Used to slower, more expensive construction projects back home in the United States, McGowan was pleasantly shocked at the speed and cost of construction down in Haiti. They hired a local man, Mitch Tercius, to guide them on their initial mission. They’d traveled there for one very specific reason: Damabiah Orphanage had begun building a school, but they needed guidance and funds to finish the top floors and start a second building.
Once Tercius and the ShareYourself crew arrived at Damabiah Orphanage, it took them just three days to get everything in place for the planned school, including a schedule: the construction process was to begin at the end of May, and end before school began, by August 30, 2021. At the time of writing, construction, which started on May 28, less than two weeks after the duo returned to the States, is ahead of schedule.
You might be wondering how a 10-day trip to build a single school turned into an ambitious plan to build 500 schools. One part of the answer is McGowan and son’s history with construction and entrepreneurship; the other part is the situation they encountered on the ground in Haiti.
Haitians have never had it easy, even after they achieved revolution. The country’s people have been forced to learn how to live with little, and to get the most out of every resource. Says McGowan, on how construction works there, particularly in regards to rebuilding after the 2010 earthquake: “They start rebuilding as soon as they have the money and build one floor at a time. They leave the structural rebar sticking up four feet so they can easily add a second floor when they have the funds. Those funds could take up to a decade to materialize; when they do, the process is repeated, with rebar sticking up for the third floor.”
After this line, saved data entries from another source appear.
(* ===== verification/Transitions.v ===== *)
(** Whole transitions: the attestation loop as a run of the abstract machine, the
    invariant of the state transition function, the absence of panics, and the
    independence from the iteration order of hash maps. *)

From S2P Require Import Prelude Types JustifiedSlots StateTransition Reference Tallies StateInvariant BlockProcessing Attestations.

(** A block's attestations, one step each. *)
Inductive attestation_steps `{ST : SszTypes} :
    State → Justifications → list AggregatedAttestation → State → Justifications → Prop :=
| steps_nil s J : attestation_steps s J [] s J
| steps_cons s J att s1 J1 atts s2 J2 :
    attestation_step s J att s1 J1 →
    attestation_steps s1 J1 atts s2 J2 →
    attestation_steps s J (att :: atts) s2 J2.

(** The tallies [J] written into the state. *)
Definition with_tallies `{HO : HashOrder} (J : Justifications) (s : State) : State :=
  set_justifications (sorted_roots J) (concat ((λ r, default [] (J !! r)) <$> sorted_roots J)) s.

(** The checkpoints of the state are blocks of its own chain. *)
Definition anchored (s : State) : Prop :=
  0 < header_slot s →
  checkpoint_exists s (st_latest_justified s) = true ∧
  checkpoint_exists s (st_latest_finalized s) = true.

Section process_attestations.
Context `{STL : SszTypesLaws} `{HOL : HashOrderLaws}.

Lemma load_votes_wf s : state_wf s → votes_wf s (load_justifications s).
Proof.
  intros [Hc Ht] r v (i & Hr & ->)%load_justifications_lookup; [|apply Ht].
  split; [apply Ht; by eapply list_elem_of_lookup_2|].
  unfold len. f_equal. pose proof (wf_votes_len s Ht) as Hl. unfold len in Hl.
  apply (length_chunk _ _ (length (st_justifications_roots s))); [lia|by apply lookup_lt_Some in Hr].
Qed.

Lemma load_keys_wf s r :
  state_wf s → r ∈ st_justifications_roots s ↔ is_Some (load_justifications s !! r).
Proof.
  intros [_ Ht]. split.
  - intros [i Hi]%list_elem_of_lookup_1. eexists. apply load_justifications_lookup; [apply Ht|eauto].
  - intros [v (i & Hr & _)%load_justifications_lookup]; [by eapply list_elem_of_lookup_2|apply Ht].
Qed.

Lemma no_zero_roots s : state_wf s → existsb is_zero (st_justifications_roots s) = false.
Proof.
  intros [_ Ht]. destruct (existsb _ _) eqn:Hex; [|done].
  apply existsb_exists in Hex as (r & Hr%list_elem_of_In & Hz).
  destruct (wf_roots_candidates s Ht r Hr) as [Hne _].
  unfold is_zero in Hz. by apply bool_decide_eq_true in Hz.
Qed.

(** The loop runs the machine. *)
Lemma attestation_loop s0 atts :
  core_wf s0 → ∀ s J, core_wf s → votes_wf s J → same_chain s0 s → fin_slot s0 <= fin_slot s →
  ∃ s' J', foldM (process_attestation (len (st_validators s0)) (root_to_slot_map s0)) J atts s =
      Done s' J' ∧
    attestation_steps s J atts s' J' ∧ core_wf s' ∧ votes_wf s' J' ∧ same_chain s s' ∧
    fin_slot s <= fin_slot s'.
Proof.
  intros Hwf0. induction atts as [|att atts IH]; intros s J Hwf Hv Hsame Hfin; cbn.
  { exists s, J. split_and!; [done|constructor|done..]. }
  destruct (process_attestation_step s0 s J att) as (s1 & J1 & Hrun & Hstep); [done..|].
  rewrite (same_validators _ _ Hsame) in Hrun. rewrite run_bind, Hrun.
  destruct (attestation_step_invariant s J att s1 J1) as (Hwf1 & Hv1 & Hs1 & Hf1); [done..|].
  destruct (IH s1 J1) as (s2 & J2 & Hrun2 & Hsteps & Hwf2 & Hv2 & Hs2 & Hf2);
    [done|done|by etrans|lia|].
  exists s2, J2. split_and!; [done|by econstructor|done|done|by etrans|lia].
Qed.

Lemma sorted_roots_bounded s J : core_wf s → votes_wf s J → len (sorted_roots J) <= HISTORICAL_ROOTS_LIMIT.
Proof.
  intros Hwf Hv. etrans; [apply (candidates_bounded s); [apply sorted_roots_NoDup|]|apply Hwf].
  intros r [v Hr]%elem_of_sorted_roots. by apply (Hv r v).
Qed.

Lemma tallies_uniform s J :
  votes_wf s J →
  Forall (λ v, length v = length (st_validators s)) ((λ r, default [] (J !! r)) <$> sorted_roots J).
Proof.
  intros Hv. apply Forall_fmap, Forall_forall. intros r [v Hr]%elem_of_sorted_roots. cbn.
  rewrite Hr. cbn. destruct (Hv r v Hr) as [_ Hl]. unfold len in Hl. lia.
Qed.

Lemma with_tallies_wf s J : core_wf s → votes_wf s J → state_wf (with_tallies J s).
Proof.
  intros Hwf Hv. split; [by destruct Hwf; split|]. split; cbn.
  - apply sorted_roots_Sorted.
  - apply sorted_roots_NoDup.
  - intros r [v Hr]%elem_of_sorted_roots. by apply (Hv r v).
  - unfold len. rewrite (length_concat_uniform _ (length (st_validators s))).
    + rewrite length_fmap. lia.
    + by apply tallies_uniform.
Qed.

Lemma process_attestations_steps s atts :
  state_wf s →
  ∃ s1 J, attestation_steps s (load_justifications s) atts s1 J ∧
    process_attestations atts s = Done (with_tallies J s1) tt ∧
    core_wf s1 ∧ votes_wf s1 J ∧ same_chain s s1 ∧ fin_slot s <= fin_slot s1.
Proof.
  intros Hwf. pose proof (load_votes_wf s Hwf) as Hv0. pose proof Hwf as [Hc Ht].
  destruct (attestation_loop s atts Hc s (load_justifications s))
    as (s1 & J & Hrun & Hsteps & Hwf1 & Hv1 & Hsame & Hfin); [done..|].
  exists s1, J. split_and!; [done| |done..].
  unfold process_attestations. run. rewrite no_zero_roots by done. run. rewrite Hrun. run.
  rewrite serialize_justifications_spec; [done| | |apply Hc].
  - intros r v Hr. rewrite <- (same_validators _ _ Hsame). by apply (Hv1 r v).
  - by apply (sorted_roots_bounded s1).
Qed.

(** What a written state reads back as. *)
Lemma load_with_tallies s J :
  core_wf s → votes_wf s J → load_justifications (with_tallies J s) = J.
Proof.
  intros Hwf Hv. pose proof (with_tallies_wf s J Hwf Hv) as Hwf'.
  assert (Hdom : ∀ r, is_Some (load_justifications (with_tallies J s) !! r) ↔ is_Some (J !! r)).
  { intros r. rewrite <- load_keys_wf by done. cbn. apply elem_of_sorted_roots. }
  apply map_eq. intros r. destruct (load_justifications _ !! r) as [v|] eqn:Hl.
  2:{ symmetry. apply eq_None_not_Some. rewrite <- Hdom, Hl. by intros []. }
  destruct (proj1 (Hdom r)) as [w Hw]; [by eauto|]. rewrite Hw. f_equal.
  apply load_justifications_lookup in Hl as (i & Hi & ->); [|apply Hwf'].
  cbn [with_tallies set_justifications st_justifications_roots st_validators
    st_justifications_validators] in Hi |- *.
  eapply chunk_concat.
  - by apply tallies_uniform.
  - by rewrite list_lookup_fmap, Hi; cbn; rewrite Hw.
Qed.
After achieving a full plan for the Damabiah Orphanage School in record time, and starting the fundraising process, McGowan, Watson, and their guide Tercius readjusted the scope of their focus. Tercius took them to the rural town of Cavaillon, where three relatives of his lived in a home still devastated from the last hurricane. He had already raised funds to begin construction on a new home just feet away, but it was far from completed.
McGowan, with his decades of construction experience, asked how much money was needed to finish the new concrete three-bedroom home. Tercius said $3,000, and McGowan repeated the number in shock. The same project would cost 10 times that back in the States. McGowan promised to raise the money; he seeded with his own investment and built a project page on ShareYourself — within the first three days, small donors around the world had already contributed 8 percent of what was needed.